And then they led me to the jail where I found myself with Jane. We were alone in a cold room and I kept plucking the shirt material from my chest, still overcome by heat and shock.

There were no attorneys then. Funny, it’s hard now to remember my life before attorneys. That day, we were just two people sitting in a room waiting to have a conversation. You would never know that hours before Jane had turned on the kitchen faucet, filled the sink with water and killed our son Simon. And then she attempted the same with little Sarah, who God knows must have been terrified as she watched her mother do this to her brother before being chased through the house until she, too, was caught and submerged. But I learned that later.

If I had known those details when I went to the jail, maybe I would have been raging, maybe violent. Who knows the appropriate response to having a wife who kills? That day, I felt stuck, nervous and hesitant at meeting my own wife. I was forty-one years old and should have been in control of my emotions as I entered the holding room, but as I felt the thick door click closed against my back, I had the urge to turn and run.
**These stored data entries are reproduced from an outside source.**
(** A setter on a nil map does not succeed.  The node wraps a nil
    [map[string]interface{}]: the empty parent path resolves, to a value of
    the shape [SetMapSI] expects, and the assignment to it panics. *)
Lemma SetMapSI_nil_map_panics :
  tree_shaped empty_store (Init (VMapSI 1)) ∧
  Get empty_store (Init (VMapSI 1)) [] = Returns (Ok (Init (VMapSI 1))) ∧
  GetMapSI empty_store (Init (VMapSI 1)) [] = Returns (Ok 1%positive) ∧
  SetMapSI empty_store (Init (VMapSI 1)) (VString "v") "k" [] =
    (empty_store, Panics panicNilMap) ∧
  ¬ (∃ s', call_setter (BySetMapSI "k") empty_store (Init (VMapSI 1))
             (VString "v") [] = (s', Returns None)).
Proof.
  split; [exact nil_map_tree|]. repeat split; try by vm_compute.
  intros [s' Hcall]. vm_compute in Hcall. discriminate Hcall.
Qed.

(** ** The calls of the README *)

Example readme_Get_title :
  Get readme_store readme_root [VString "root"; VString "title"] =
  Returns (Ok (Init (VString "example json"))).
Proof. by vm_compute. Qed.

Example readme_Get_contents_1 :
  Get readme_store readme_root [VString "root"; VString "contents"; VInt 1] =
  Returns (Ok (Init (VString "c2"))).
Proof. by vm_compute. Qed.

Example readme_Exists_custom_field :
  Exists readme_store readme_root [VString "custom_field"] = Returns false.
Proof. by vm_compute. Qed.

Example readme_SetMapSI_custom_field_2 :
  let (s', err) :=
    SetMapSI readme_store readme_root (VString "also exists")
      "custom_field_2" [] in
  err = Returns None ∧
  Exists s' readme_root [VString "custom_field_2"] = Returns true.
Proof. by vm_compute. Qed.

Example readme_SetSliceI_changed :
  let (s', err) :=
    SetSliceI readme_store readme_root (VString "changed") 1
      [VString "root"; VString "contents"] in
  err = Returns None ∧
  Get s' readme_root [VString "root"; VString "contents"; VInt 1] =
    Returns (Ok (Init (VString "changed"))).
Proof. by vm_compute. Qed.

Example readme_Get_contents_5 :
  Get readme_store readme_root [VString "root"; VString "contents"; VInt 5] =
  Returns (Err (errorIndexOutOfRange 5
                  [VString "root"; VString "contents"; VInt 5])).
Proof. by vm_compute. Qed.

Example readme_Get_root_5 :
  Get readme_store readme_root [VString "root"; VInt 5; VString "title"] =
  Returns (Err (errorExpectedKey (VInt 5) TInt [VString "root"; VInt 5])).
Proof. by vm_compute. Qed.

Example readme_SetSliceI_out_of_range :
  SetSliceI readme_store readme_root (VString "c4") 3
    [VString "root"; VString "contents"] =
  (readme_store,
   Returns (Some (errorIndexOutOfRange 3 [VString "root"; VString "contents"]))).
Proof. by vm_compute. Qed.

(** ** Keys of a [map[interface{}]interface{}] *)

(** Every hashable key but a NaN is equal to itself. *)
Lemma key_eq_refl (k : value) :
  hashable k = true →
  (∀ bits, k = VFloat64 bits → Float64.is_nan bits = false) →
  key_eq k k = true.
Proof.
  intros Hk Hnan. destruct k; simpl; try done.
  - by destruct b.
  - apply Z.eqb_refl.
  - unfold Float64.eqb. rewrite (Hnan bits eq_refl). cbn [orb].
    destruct (Float64.is_zero bits); cbn [andb]; [done|apply Z.eqb_refl].
  - by apply bool_decide_eq_true.
Qed.

Example scalar_keyed_Get_int :
  Get scalar_keyed_store (Init (VMapII 1)) [VInt 1] =
  Returns (Ok (Init (VString "one"))).
Proof. by vm_compute. Qed.

(** A string is not the [int] it spells, and an [int] is not a [float64]. *)
Example scalar_keyed_Get_other_type :
  Get scalar_keyed_store (Init (VMapII 1)) [VString "1"] =
    Returns (Err (errorKeyNotFound (VString "1") [VString "1"])) ∧
  Get scalar_keyed_store (Init (VMapII 1)) [VInt 0] =
    Returns (Err (errorKeyNotFound (VInt 0) [VInt 0])).
Proof. by vm_compute. Qed.

(** The two zeros are one key. *)
Example scalar_keyed_Get_negative_zero :
  Get scalar_keyed_store (Init (VMapII 1)) [VFloat64 negative_zero_bits] =
  Returns (Ok (Init (VString "zero"))).
Proof. by vm_compute. Qed.

(** A slice as a segment panics on a [map[interface{}]interface{}], and so
    does a setter whose key is one. *)
Example scalar_keyed_unhashable :
  Get scalar_keyed_store (Init (VMapII 1)) [VSliceI 7] =
    Panics (panicUnhashable TSliceI) ∧
  SetMapII scalar_keyed_store (Init (VMapII 1)) VNil (VSliceI 7) [] =
    (scalar_keyed_store, Panics (panicUnhashable TSliceI)).
Proof. by vm_compute. Qed.

(** An entry written under a NaN is never found again. *)
Example scalar_keyed_NaN :
  let (s', err) :=
    SetMapII scalar_keyed_store (Init (VMapII 1)) (VString "nan")
      (VFloat64 nan_bits) [] in
  err = Returns None ∧
  Get s' (Init (VMapII 1)) [VFloat64 nan_bits] =
    Returns (Err (errorKeyNotFound (VFloat64 nan_bits) [VFloat64 nan_bits])).
Proof. by vm_compute. Qed.

(** ** Splitting a path *)

Lemma Get_app_Ok_elim (s : store) (d : DMap) (q1 q2 : list value) (d'' : DMap) :
  Get s d (q1 ++ q2) = Returns (Ok d'') →
  ∃ d', Get s d q1 = Returns (Ok d') ∧ Get s d' q2 = Returns (Ok d'').
Proof.
  intros Hget. apply Get_Ok_iff in Hget. rewrite Get_loop_app in Hget.
  destruct (Get_loop s (q1 ++ q2) 0 q1 (Data d)) as [[d'|e]|x] eqn:Hpre;
    try done.
  exists d'. split; apply Get_Ok_iff; by eapply Get_loop_Ok_ext.
Qed.

Lemma Get_app_Ok_intro (s : store) (d : DMap) (q1 q2 : list value)
    (d' d'' : DMap) :
  Get s d q1 = Returns (Ok d') → Get s d' q2 = Returns (Ok d'') →
  Get s d (q1 ++ q2) = Returns (Ok d'').
Proof.
  intros H1%Get_Ok_iff H2%Get_Ok_iff. apply Get_Ok_iff.
  rewrite Get_loop_app.
  rewrite (Get_loop_Ok_ext s q1 (q1 ++ q2) q1 d' 0%nat 0%nat _ H1).
  simpl. by eapply Get_loop_Ok_ext.
Qed.

(** A result of [Get] that is not a node is the result on every longer
    path. *)
Lemma Get_not_Ok_app (s : store) (d : DMap) (q1 q2 : list value) :
  (∀ d', Get s d q1 ≠ Returns (Ok d')) → Get s d (q1 ++ q2) = Get s d q1.
Proof.
  intros Hfail. destruct (HasData d) eqn:Hd.
  - rewrite !Get_unfold in * by auto. rewrite Get_loop_app.
    rewrite (Get_loop_ext s (q1 ++ q2) q1 q1 0 (Data d)); cycle 1.
    { simpl. by rewrite take_app_length, take_ge. }
    destruct (Get_loop s q1 0 q1 (Data d)) as [[d'|e]|x]; try done.
    by destruct (Hfail d').
  - destruct q1 as [|p q1].
    + destruct (Hfail (Init (Data d))). apply Get_nil.
    + by rewrite !Get_EmptyData.
Qed.

(** X1: [Get] with a path in two parts succeeds exactly when [Get] with the
    first part succeeds and [Get] with the second part, on the node that
    came back, succeeds; the node returned is the same. *)
Theorem Get_app_Ok (s : store) (d : DMap) (q1 q2 : list value) (d'' : DMap) :
  Get s d (q1 ++ q2) = Returns (Ok d'') ↔
  ∃ d', Get s d q1 = Returns (Ok d') ∧ Get s d' q2 = Returns (Ok d'').
Proof.
  split; [apply Get_app_Ok_elim|].
  intros (d' & H1 & H2). by eapply Get_app_Ok_intro.
Qed.

(** X2: [Get] fails fast: an error, or a panic, of [Get] on a path is the
    result of [Get] on every path that extends it, with the same error
    (the same kind, arguments and reported prefix). *)
Theorem Get_failure_extends (s : store) (d : DMap) (q1 q2 : list value) :
  (∀ e, Get s d q1 = Returns (Err e) → Get s d (q1 ++ q2) = Returns (Err e))
  ∧ (∀ x, Get s d q1 = Panics x → Get s d (q1 ++ q2) = Panics x).
Proof.
  split; intros r Hr; rewrite Get_not_Ok_app; try done;
    intros d'; by rewrite Hr.
Qed.

Lemma Get_failure_extends_witness :
  Get readme_store readme_root
    ([VString "root"; VString "contents"; VInt 5] ++ [VString "x"; VInt 0]) =
  Returns (Err (errorIndexOutOfRange 5
                  [VString "root"; VString "contents"; VInt 5])).
Proof.
  apply (proj1 (Get_failure_extends readme_store readme_root
    [VString "root"; VString "contents"; VInt 5] [VString "x"; VInt 0])).
  by vm_compute.
Defined.

(** X3: what [Exists] finds is closed under prefixes: when [Exists] is true
    of a path it is true of every prefix of it, and when it is false of a
    path it is false of every path that extends it. *)
Theorem Exists_prefix (s : store) (d : DMap) (q1 q2 : list value) :
  (Exists s d (q1 ++ q2) = Returns true → Exists s d q1 = Returns true)
  ∧ (Exists s d q1 = Returns false → Exists s d (q1 ++ q2) = Returns false).
Proof.
  unfold Exists. split.
  - destruct (Get s d (q1 ++ q2)) as [[d''|e]|x] eqn:Hget; try done.
    apply Get_app_Ok_elim in Hget as (d' & -> & _). done.
  - destruct (Get s d q1) as [[d'|e]|x] eqn:Hget; try done.
    rewrite Get_not_Ok_app, Hget; [done|]. intros d'. by rewrite Hget.
Qed.

Lemma Exists_prefix_witness :
  Exists readme_store readme_root [VString "root"; VString "contents"] =
  Returns true.
Proof.
  apply (proj1 (Exists_prefix readme_store readme_root
    [VString "root"; VString "contents"] [VInt 2])).
  by vm_compute.
Defined.

(** ** The other steps of the traversal *)

(** X4: at a step [i] of [Get] where the current value is a
    [map[interface{}]interface{}], the segment is looked up as it is, of
    whatever type: a segment that cannot be hashed panics; one that is not
    a key of the map gives the key-not-found error with the segment and the
    path up to and including the step; otherwise the traversal goes on from
    the value stored under the key. *)
Theorem Get_step_MapII (s : store) (d : DMap) (path : list value) (i : nat)
    (a : addr) (p : value) :
  Get s d (take i path) = Returns (Ok (Init (VMapII a))) →
  path !! i = Some p →
  (hashable p = false → Get s d path = Panics (panicUnhashable (type_of p)))
  ∧ (hashable p = true → mapII_index s a p = None →
     Get s d path = Returns (Err (errorKeyNotFound p (take (S i) path))))
  ∧ (∀ v, hashable p = true → mapII_index s a p = Some v →
     Get s d (take (S i) path) = Returns (Ok (Init v)) ∧
     Get s d path = Get_loop s path (S i) (drop (S i) path) v).
Proof.
  intros Hpre Hp.
  destruct (Get_at_step s d path i _ p Hpre) as [Hall Hone]; [|done|].
  { by eapply Get_prefix_HasData. }
  simpl in Hall, Hone. split; [|split].
  - intros Hh. rewrite Hall. simpl. by rewrite Hh.
  - intros Hh Hnone. rewrite Hall. simpl. by rewrite Hh, Hnone.
  - intros v Hh Hsome. rewrite Hall, Hone. by rewrite Hh, Hsome.
Qed.

Lemma Get_step_MapII_witness :
  Get scalar_keyed_store (Init (VMapII 1))
    (take 1 [VFloat64 negative_zero_bits]) =
    Returns (Ok (Init (VString "zero"))) ∧
  Get scalar_keyed_store (Init (VMapII 1)) [VFloat64 negative_zero_bits] =
    Get_loop scalar_keyed_store [VFloat64 negative_zero_bits] 1
      (drop 1 [VFloat64 negative_zero_bits]) (VString "zero").
Proof.
  refine (proj2 (proj2
    (Get_step_MapII scalar_keyed_store (Init (VMapII 1))
       [VFloat64 negative_zero_bits] 0 1 (VFloat64 negative_zero_bits) _ _))
    (VString "zero") _ _); by vm_compute.
Defined.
Jane looked normal. Or perhaps normal for Jane. She wore no reaction of any kind to seeing me. Her body was relaxed, her legs crossed. She greeted me with a light, dry voice, saying my name in her usual fashion by drawing out the vowel.

Toooom.

The intimacy of it made me ill.

“Tom, are you okay? I wondered when you would get here,” she said, standing.

“Jane, sit down.”

She backed away and slipped back into the plastic chair. We looked at each other for a long moment. I searched her blue eyes for traces of murder, believing I should see something black that belied her beauty. Some flipped switch. Something red or black. I thought perhaps I saw less white in her eyes, but that might have been a trick of the room’s flickering fluorescent light. The only visible difference was what she had on: a county-issue orange jumpsuit. The orange reflected off her face, giving her a sun-kissed glow, like she might have spent a day at the beach instead of within the cement-grey walls of a jail. Even her hair was still in its trademark perky ponytail with wisps of dark blonde highlights framing her face.

“Are we going home?”

My mouth was dry. I licked my lips. I heard ringing in my ears.

“We’re not going home. You’re not going home.”

“I guess I know that. They said you would say that.”

“Why Jane? Tell me. What’s going on because I can’t figure this out? Tell me what happened.”

She was devastatingly casual.

“I had too much. I was done being a mother, you know.”

“No. I don’t know. Why couldn’t you tell me? Ask for help?” I said, clawing for air. “Sarah is still alive. Did you know that? She is holding on.”

Sarah had a thin pulse when paramedics arrived and was critical now, and I was desperate to be with her.

“Jane? Do you know what you did?”

I stood and looked away from her, bracing myself against the wall. Anger welled up inside me and I was glad because it was finally an emotion I could recognize. My hands wanted to encircle her throat, but I forced them into my pockets. This couldn’t be my wife. The woman I loved. Love.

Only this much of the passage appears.